Determining which estimation method produces the best estimates is not a clear cut process, since county estimates are usually produced through a combination of methods. The states where county estimates were made using a combination of all three methods had the lowest MAPE, but states where ADREC and Ratio-Correlation only were used, and where ADREC only was used, or where ADREC, Ratio-Correlation and an other method were used, had MAPE's almost as small. Obtaining estimates created using each of the methods alone, for as many states as possible, would lead to more definitive conclusions, since we would then be comparing estimates for the same groups of states.

For the 45 states where Ratio-Correlation was one of the methods used, the use of certain single variables appeared to make a difference in the performance of the estimates. Births, School Enrollment, and Automobile Registrations seemed to make the most difference in the errors of the estimates. Various pairs and groups of three variables also had differential effects on the estimates.

Finally, a subjective rating of the quality of the data supplied by the various states led to a grouping of counties where the performance of the estimates was directly related to the ranking.

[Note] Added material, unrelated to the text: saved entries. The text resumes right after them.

(** * Stosh: a shallow embedding of [stosh.py]

    The Python module wraps a compiled Stan model (a shared library) behind
    a [CompiledModel] object and a [compile] function.  This development
    embeds the module as state-passing Rocq functions over an explicit world
    (file system, native state, log of boundary crossings) and proves the
    behavioural properties of the handle lifecycle, the parameter
    marshalling and the artifact resolution.

    Conventions.
    - A Python [str] is represented by its UTF-8 encoding, a Rocq [string]
      (a sequence of bytes); [bytes] values are [string]s too.  Under this
      representation [s.encode('utf-8')] is the identity and
      [b.decode('utf-8')] is the identity on well-formed input and raises
      [UnicodeDecodeError] otherwise.
    - A resolved [pathlib.Path] is the list of its components below the
      root: [/a/b/c] is [["a"; "b"; "c"]].
    - Exceptions are values; a computation returns [Ok v] or [Raise e]
      together with the state it leaves behind. *)

From Stdlib Require Import ZArith List String Ascii Bool Lia.
From Stdlib Require Import Numbers.DecimalString Numbers.DecimalZ.
From stdpp Require Import base option list strings gmap.

Import ListNotations.
Local Open Scope string_scope.
Local Open Scope Z_scope.

(** ** Strings and bytes *)

Module Str.

(** The line feed, written ["\n"] in the source. *)
Definition nl : string := String (ascii_of_nat 10) EmptyString.

(** [sep.join(xs)] *)
Fixpoint join (sep : string) (xs : list string) : string :=
  match xs with
  | [] => ""
  | [x] => x
  | x :: rest => x ++ sep ++ join sep rest
  end.

(** [s.rfind(c)] for a one-character needle: index of its last occurrence. *)
Fixpoint rfind (c : ascii) (s : string) : option nat :=
  match s with
  | EmptyString => None
  | String a rest =>
      match rfind c rest with
      | Some i => Some (S i)
      | None => if Ascii.eqb a c then Some O else None
      end
  end.

(** [needle in s] *)
Fixpoint contains (needle s : string) : bool :=
  String.prefix needle s ||
  match s with
  | EmptyString => false
  | String _ rest => contains needle rest
  end.

(** The bytes of a C string: everything before the first NUL. *)
Fixpoint c_string (b : string) : string :=
  match b with
  | EmptyString => EmptyString
  | String a rest => if Ascii.eqb a zero then EmptyString else String a (c_string rest)
  end.

(** [str(n)] for a Python [int]. *)
Definition of_Z (n : Z) : string := NilZero.string_of_int (Z.to_int n).

End Str.

(** ** UTF-8 *)

Module Utf8.

Definition cont (b : nat) : bool := (Nat.leb 128 b && Nat.leb b 191)%bool.

(** The strict decoder, as a scan for the first ill-formed sequence.  The
    result is [None] on well-formed input and otherwise the start and end
    positions and the reason that [UnicodeDecodeError] reports.  The
    accepted sequences are those of the Unicode Standard, table 3-7. *)
Fixpoint scan (pos : nat) (bs : list nat) : option (nat * nat * string) :=
  let bad_start := Some (pos, S pos, "invalid start byte") in
  let bad_cont k := Some (pos, (pos + k)%nat, "invalid continuation byte") in
  let truncated := Some (pos, (pos + List.length bs)%nat, "unexpected end of data") in
  match bs with
  | [] => None
  | ch :: r1 =>
      if Nat.ltb ch 128 then scan (S pos) r1
      else if Nat.ltb ch 224 then
        if Nat.ltb ch 194 then bad_start
        else match r1 with
             | [] => truncated
             | ch2 :: r2 => if cont ch2 then scan (pos + 2)%nat r2 else bad_cont 1%nat
             end
      else if Nat.ltb ch 240 then
        match r1 with
        | [] => truncated
        | ch2 :: r2 =>
            if negb (cont ch2) || (if Nat.ltb ch2 160 then Nat.eqb ch 224 else Nat.eqb ch 237)
            then bad_cont 1%nat
            else match r2 with
                 | [] => truncated
                 | ch3 :: r3 => if cont ch3 then scan (pos + 3)%nat r3 else bad_cont 2%nat
                 end
        end
      else if Nat.ltb ch 245 then
        match r1 with
        | [] => truncated
        | ch2 :: r2 =>
            if negb (cont ch2) || (if Nat.ltb ch2 144 then Nat.eqb ch 240 else Nat.eqb ch 244)
            then bad_cont 1%nat
            else match r2 with
                 | [] => truncated
                 | ch3 :: r3 =>
                     if negb (cont ch3) then bad_cont 2%nat
                     else match r3 with
                          | [] => truncated
                          | ch4 :: r4 => if cont ch4 then scan (pos + 4)%nat r4 else bad_cont 3%nat
                          end
                 end
        end
      else bad_start
  end%bool.

Definition bytes_of (b : string) : list nat := List.map nat_of_ascii (list_ascii_of_string b).

Definition hex_digit (n : nat) : string :=
  String.substring n 1 "0123456789abcdef".

Definition hex2 (n : nat) : string :=
  hex_digit (Nat.div n 16) ++ hex_digit (Nat.modulo n 16).

Definition of_nat (n : nat) : string := NilZero.string_of_uint (Nat.to_uint n).

(** [str(e)] of the [UnicodeDecodeError] for an ill-formed sequence. *)
Definition error_text (bs : list nat) (err : nat * nat * string) : string :=
  let '(start, stop, reason) := err in
  if Nat.eqb (stop - start) 1
  then "'utf-8' codec can't decode byte 0x" ++ hex2 (List.nth start bs O)
       ++ " in position " ++ of_nat start ++ ": " ++ reason
  else "'utf-8' codec can't decode bytes in position " ++ of_nat start
       ++ "-" ++ of_nat (stop - 1) ++ ": " ++ reason.

(** [b.decode('utf-8')]: the text, or the message of the
    [UnicodeDecodeError] it raises. *)
Definition decode (b : string) : string + string :=
  match scan O (bytes_of b) with
  | None => inl b
  | Some err => inr (error_text (bytes_of b) err)
  end.

(** [s.encode('utf-8')] *)
Definition encode (s : string) : string := s.

End Utf8.

(** ** ctypes buffers *)

Module Ctypes.

(** [ctypes.create_string_buffer(n)] gives [n] zero bytes; the capacity the
    source uses for every out-buffer. *)
Definition buffer_capacity : nat := 1024.

(** [buf.value] after the native side wrote [written] at the start of a
    zero-initialised buffer of [cap] bytes: the bytes before the first NUL,
    never more than [cap] of them. *)
Definition value (cap : nat) (written : string) : string :=
  Str.c_string (String.substring 0 cap written).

More detailed conclusions will be possible after looking at more of the interactions of the various factors we have examined largely on an individual basis. Also, more definitive judgments concerning the different estimation methods will be possible when we have alternate estimates available produced using each of the methods alone, and possibly each of the possible combinations of methods.

¹ The estimates for 1990 were created using the ADREC method for counties in all states. They were based, however, on estimates for earlier years produced using the various methods mentioned in this paper.

REFERENCES

Armstrong, J. Scott. Long-Range Forecasting, from Crystal Ball to Computer. New York, John Wiley & Sons, Inc., 1977. pp. 320-333.

Long, John F. "Postcensal Population Estimates: States, Counties, and Places". U.S. Bureau of the Census, Population Division Technical Working Paper Number 3, 1993. pp. 11-12, Table, p.24.

Smith, Stanley K. and Scott Cody. "Evaluating the Housing Unit Method: A Case Study of Population Estimates in Florida". Paper presented at the annual meeting of the Population Association of America, Cincinnati, April 1-3, 1993.

U.S. Bureau of the Census, Current Population Reports, Series P-25, No. 984, Evaluation of Population Estimation Procedures for Counties: 1980, by Gilbert R. Felton, U.S. Government Printing Office, Washington, D.C., 1986.

U.S. Bureau of the Census, Current Population Reports, Series P-26, No. 87-A, County Population Estimates: July 1, 1987 and 1986, U.S. Government Printing Office, 1988.